Back to the case for NetApp filers and backups
with NDMP for a minute:
VTLs are pretty much a perfect complement
to filers. What we have, is 13 SAN-attached NetApp filers, that have been zoned
in (round-robin) to 4 front-end ports on a VTL.
I have set up ONE large virtual library,
with 52 virtual drives. My Solaris master server is the robot control host of
this large library, but does NOT have access to any of the drives.
Each filer has exclusive control of 4
virtual drives.
There is NO drive sharing taking place in
this scenario. Even if certain OnTap and NetBackup combinations can handle
drive sharing, I believe that having dedicated virtual drives in a shared
library makes more sense. All the benefits, none of the downsides.

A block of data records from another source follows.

Lemma abb_ordenada__remover (no : No) :
  forall k : string,
    abb_ordenada m no ->
    abb_ordenada m (ArvoreBinariaBusca._remover m no k).
Proof.
  induction no as [|r0 p0 e IHe d IHd]; intros k; [trivial|].
  intros [He [Hd [Hoe Hod]]]. cbn [ArvoreBinariaBusca._remover].
  destruct (String.ltb k (cpf_de m r0)) eqn:L.
  - cbn [abb_ordenada]. repeat split; auto.
    rewrite List.Forall_forall in He |- *. intros x Hx.
    apply He. eapply entradas__remover. exact Hx.
  - destruct (String.ltb (cpf_de m r0) k) eqn:G.
    + cbn [abb_ordenada]. repeat split; auto.
      rewrite List.Forall_forall in Hd |- *. intros x Hx.
      apply Hd. eapply entradas__remover. exact Hx.
    + destruct e as [|re pe ee de]; [exact Hod|].
      destruct d as [|rd pd ed dd]; [exact Hoe|].
      destruct (ArvoreBinariaBusca._minimo (Nodo rd pd ed dd))
        as [|rs ps es ds] eqn:M.
      { now apply _minimo_nao_nulo in M. }
      pose proof (entradas__minimo _ _ _ _ _ M) as Hs.
      pose proof (_minimo_menor _ _ _ _ _ Hod M) as Hmin.
      pose proof (_remover_tira_chave _ (cpf_de m rs) Hod) as Htira.
      remember (Nodo rd pd ed dd) as dir. remember (Nodo re pe ee de) as esq.
      rewrite List.Forall_forall in He, Hd, Hmin, Htira.
      pose proof (Hd _ Hs) as Hk0s. simpl in Hk0s.
      cbn [abb_ordenada]. repeat split; auto.
      * apply List.Forall_forall. intros x Hx.
        eapply ltb_trans; [now apply He | exact Hk0s].
      * apply List.Forall_forall. intros x Hx.
        destruct (Hmin x (entradas__remover _ _ _ _ Hx)) as [E|Hlt];
          [|exact Hlt].
        now apply Htira in Hx.
Qed.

I have one Storage unit configured per
filer, utilizing the virtual drives each filer owns in the shared library.
This simplifies scratch tape management,
and seems to work great.
A nice side-effect is that when doing
re-directed restores from a filer to another, the destination filer mounts the
virtual tape directly in its own assigned drive and reads the data directly
over the SAN. No data is sent over the network.
Now; is this something that could be
considered “best practice”?
It’s working well for us, and I
would recommend a setup like that for others.

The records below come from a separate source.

(** * convert_qa.py: extraction of question/answer records from a text

    A shallow embedding of [convert_txt_to_json] (src/convert_qa.py).
    The text is a Python [str], that is a sequence of Unicode code
    points; the two regular expressions of the source are written as
    abstract syntax and run by a backtracking matcher that follows the
    priorities of Python's [re] module (greedy and lazy single-character
    repeats, ordered alternation, atomic lookahead, capture groups). *)

From Stdlib Require Import String Ascii.
From Stdlib Require Import List NArith Arith Bool Lia.
From Stdlib Require Import Sorted Permutation.
Import ListNotations.

(** ** Characters and strings *)

Definition char := N.
Definition str := list char.

Definition LF : char := 10%N.
Definition CR : char := 13%N.
Definition cQ : char := 81%N.
Definition cA : char := 65%N.
Definition colon : char := 58%N.
(** U+FF1A, the full-width colon. *)
Definition fwcolon : char := 65306%N.

(** ASCII text as code points, for writing documents down. *)
Fixpoint txt (s : string) : str :=
  match s with
  | EmptyString => []
  | String a s' => N_of_ascii a :: txt s'
  end.

(** [str.isspace] on one character, which is also the class [\s] of a
    [str] pattern (CPython's [Py_UNICODE_ISSPACE]). *)
Definition space_chars : list char :=
  [9; 10; 11; 12; 13; 28; 29; 30; 31; 32; 133; 160; 5760;
   8192; 8193; 8194; 8195; 8196; 8197; 8198; 8199; 8200; 8201; 8202;
   8232; 8233; 8239; 8287; 12288]%N.

Definition is_space (c : char) : bool := existsb (N.eqb c) space_chars.

(** The decimal digits of the Unicode database (general category Nd,
    Unicode 14): the class [\d] of a [str] pattern and the digits that
    [int] accepts.  Every range is made of runs of ten code points
    standing for 0..9. *)
Definition decimal_ranges : list (N * N) :=
  [(48, 57); (1632, 1641); (1776, 1785); (1984, 1993); (2406, 2415);
   (2534, 2543); (2662, 2671); (2790, 2799); (2918, 2927); (3046, 3055);
   (3174, 3183); (3302, 3311); (3430, 3439); (3558, 3567); (3664, 3673);
   (3792, 3801); (3872, 3881); (4160, 4169); (4240, 4249); (6112, 6121);
   (6160, 6169); (6470, 6479); (6608, 6617); (6784, 6793); (6800, 6809);
   (6992, 7001); (7088, 7097); (7232, 7241); (7248, 7257); (42528, 42537);
   (43216, 43225); (43264, 43273); (43472, 43481); (43504, 43513);
   (43600, 43609); (44016, 44025); (65296, 65305); (66720, 66729);
   (68912, 68921); (69734, 69743); (69872, 69881); (69942, 69951);
   (70096, 70105); (70384, 70393); (70736, 70745); (70864, 70873);
   (71248, 71257); (71360, 71369); (71472, 71481); (71904, 71913);
   (72016, 72025); (72784, 72793); (73040, 73049); (73120, 73129);
   (92768, 92777); (92864, 92873); (93008, 93017); (120782, 120831);
   (123200, 123209); (123632, 123641); (125264, 125273);
   (130032, 130041)]%N.

Definition in_range (c : char) (r : N * N) : bool :=
  ((fst r <=? c) && (c <=? snd r))%N.

Definition is_digit (c : char) : bool := existsb (in_range c) decimal_ranges.

Definition digit_value (c : char) : option N :=
  match find (in_range c) decimal_ranges with
  | Some r => Some ((c - fst r) mod 10)%N
  | None => None
  end.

The downside is that if the connection
between VTL and the Solaris machine or a filer is disrupted, there is a greater
impact to all backup operations on that virtual library, as the robotics will
be down.
It’s quite possible that similar
‘semi-sharing’ could work well for regular media servers also. The
library, slots and scratch tapes are shared, but drives aren’t.
I would recommend testing it and see if it
works, and if not, just configure a sensible number of self-contained virtual
libraries as needed.
Knut Meidal
From:
veritas-bu-bounces AT mailman.eng.auburn DOT edu
[mailto:veritas-bu-bounces AT mailman.eng.auburn DOT edu] On Behalf Of Stuart Liddle
Sent: Thursday, March 06, 2008
3:51 PM
To:
veritas-bu AT mailman.eng.auburn DOT edu
Subject: Re: [Veritas-bu] VTL
& NetBackup Best Practice
OK….since I did not hear from any of
my former co-workers at my previous job on this subject, I will chime in.
We were using VTL’s and we did do
multiplexing. We kept the number of drives per VTL down to 8 and we had 6
VTL’s. All of the VTL’s were connected to one ADIC i2000 tape
library with LTO-3 tape drives. The physical library was split up into
partitions, one for each VTL.
At first we were using Vault to go to
physical tape and we had set up our virtual tapes to be smaller than physical
tape. This did not work very well (it was slow and it did not scale) and
we ended up switching to a method where we did the copy to physical tape off of
the back end of the VTL (NetApp, in case you were wondering). This Direct
Tape Copy method has worked very well and we were getting tape drive speeds
around 50MB/sec as opposed to Vault which was around 10MB/sec avg. (BTW,
at last count, we were doing over 1PB per month to our VTL’s or somewhere
around 300TB/week.)
As another poster stated, you do need to
over-subscribe, but that’s really not a problem. Restores from VTL
are very quick if the tapes have not expired off. If they have expired
off, all you need to do is to start the import of the physical tape (the barcodes
of the virtual tapes are the same as the physical tapes that they get copied
off to) and as soon as the import has started you can begin the restore.
I set up a script to check for available tapes per VTL and then assigned new
tapes as they were available in the physical library.